[Start of section]

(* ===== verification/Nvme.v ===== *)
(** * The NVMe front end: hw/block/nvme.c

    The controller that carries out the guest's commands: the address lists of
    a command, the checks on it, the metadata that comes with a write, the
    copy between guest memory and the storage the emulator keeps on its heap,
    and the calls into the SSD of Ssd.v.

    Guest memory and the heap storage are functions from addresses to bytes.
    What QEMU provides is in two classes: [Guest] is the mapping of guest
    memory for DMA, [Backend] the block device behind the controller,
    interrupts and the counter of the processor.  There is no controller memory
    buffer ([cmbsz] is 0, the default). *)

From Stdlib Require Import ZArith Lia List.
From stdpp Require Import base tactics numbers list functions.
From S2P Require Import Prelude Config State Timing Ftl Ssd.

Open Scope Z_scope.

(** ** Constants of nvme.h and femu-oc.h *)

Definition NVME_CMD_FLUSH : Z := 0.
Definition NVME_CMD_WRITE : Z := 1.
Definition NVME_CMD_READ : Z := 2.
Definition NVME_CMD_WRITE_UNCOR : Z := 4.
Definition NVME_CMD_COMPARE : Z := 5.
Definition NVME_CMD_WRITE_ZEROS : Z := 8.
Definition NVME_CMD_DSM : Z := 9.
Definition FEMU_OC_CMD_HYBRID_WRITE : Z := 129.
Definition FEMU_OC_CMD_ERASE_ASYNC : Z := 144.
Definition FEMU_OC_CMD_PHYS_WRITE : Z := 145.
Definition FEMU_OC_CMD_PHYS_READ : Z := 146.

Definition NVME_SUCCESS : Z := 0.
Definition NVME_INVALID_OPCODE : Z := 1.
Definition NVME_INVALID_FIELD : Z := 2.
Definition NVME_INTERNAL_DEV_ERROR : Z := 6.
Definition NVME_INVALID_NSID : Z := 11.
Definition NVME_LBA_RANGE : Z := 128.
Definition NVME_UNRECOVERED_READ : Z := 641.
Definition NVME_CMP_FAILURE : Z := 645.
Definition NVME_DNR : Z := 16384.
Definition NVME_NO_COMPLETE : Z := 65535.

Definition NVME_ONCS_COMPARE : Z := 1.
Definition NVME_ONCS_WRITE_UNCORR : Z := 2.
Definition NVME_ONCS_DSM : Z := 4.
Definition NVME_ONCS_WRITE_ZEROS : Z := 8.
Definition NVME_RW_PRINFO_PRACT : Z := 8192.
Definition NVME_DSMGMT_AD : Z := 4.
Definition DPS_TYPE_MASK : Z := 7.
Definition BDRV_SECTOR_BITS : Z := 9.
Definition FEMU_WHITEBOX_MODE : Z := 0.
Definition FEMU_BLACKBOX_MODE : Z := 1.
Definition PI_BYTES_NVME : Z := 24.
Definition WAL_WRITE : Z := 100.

[End of section]

**EXERCISE DESCRIPTION**
Exact copies of all entries are what's needed here.

**SOLUTION TO THE EXERCISE**
(* ===== verification/Nvme.v ===== *)
(** * The NVMe front end: hw/block/nvme.c

    The controller that carries out the guest's commands: the address lists of
    a command, the checks on it, the metadata that comes with a write, the
    copy between guest memory and the storage the emulator keeps on its heap,
    and the calls into the SSD of Ssd.v.

    Guest memory and the heap storage are functions from addresses to bytes.
    What QEMU provides is in two classes: [Guest] is the mapping of guest
    memory for DMA, [Backend] the block device behind the controller,
    interrupts and the counter of the processor.  There is no controller memory
    buffer ([cmbsz] is 0, the default). *)

From Stdlib Require Import ZArith Lia List.
From stdpp Require Import base tactics numbers list functions.
From S2P Require Import Prelude Config State Timing Ftl Ssd.

Open Scope Z_scope.

(** ** Constants of nvme.h and femu-oc.h *)

Definition NVME_CMD_FLUSH : Z := 0.
Definition NVME_CMD_WRITE : Z := 1.
Definition NVME_CMD_READ : Z := 2.
Definition NVME_CMD_WRITE_UNCOR : Z := 4.
Definition NVME_CMD_COMPARE : Z := 5.
Definition NVME_CMD_WRITE_ZEROS : Z := 8.
Definition NVME_CMD_DSM : Z := 9.
Definition FEMU_OC_CMD_HYBRID_WRITE : Z := 129.
Definition FEMU_OC_CMD_ERASE_ASYNC : Z := 144.
Definition FEMU_OC_CMD_PHYS_WRITE : Z := 145.
Definition FEMU_OC_CMD_PHYS_READ : Z := 146.

Definition NVME_SUCCESS : Z := 0.
Definition NVME_INVALID_OPCODE : Z := 1.
Definition NVME_INVALID_FIELD : Z := 2.
Definition NVME_INTERNAL_DEV_ERROR : Z := 6.
Definition NVME_INVALID_NSID : Z := 11.
Definition NVME_LBA_RANGE : Z := 128.
Definition NVME_UNRECOVERED_READ : Z := 641.
Definition NVME_CMP_FAILURE : Z := 645.
Definition NVME_DNR : Z := 16384.
Definition NVME_NO_COMPLETE : Z := 65535.

Definition NVME_ONCS_COMPARE : Z := 1.
Definition NVME_ONCS_WRITE_UNCORR : Z := 2.
Definition NVME_ONCS_DSM : Z := 4.
Definition NVME_ONCS_WRITE_ZEROS : Z := 8.
Definition NVME_RW_PRINFO_PRACT : Z := 8192.
Definition NVME_DSMGMT_AD : Z := 4.
Definition DPS_TYPE_MASK : Z := 7.
Definition BDRV_SECTOR_BITS : Z := 9.
Definition FEMU_WHITEBOX_MODE : Z := 0.
Definition FEMU_BLACKBOX_MODE : Z := 1.
Definition PI_BYTES_NVME : Z := 24.
Definition WAL_WRITE : Z := 100.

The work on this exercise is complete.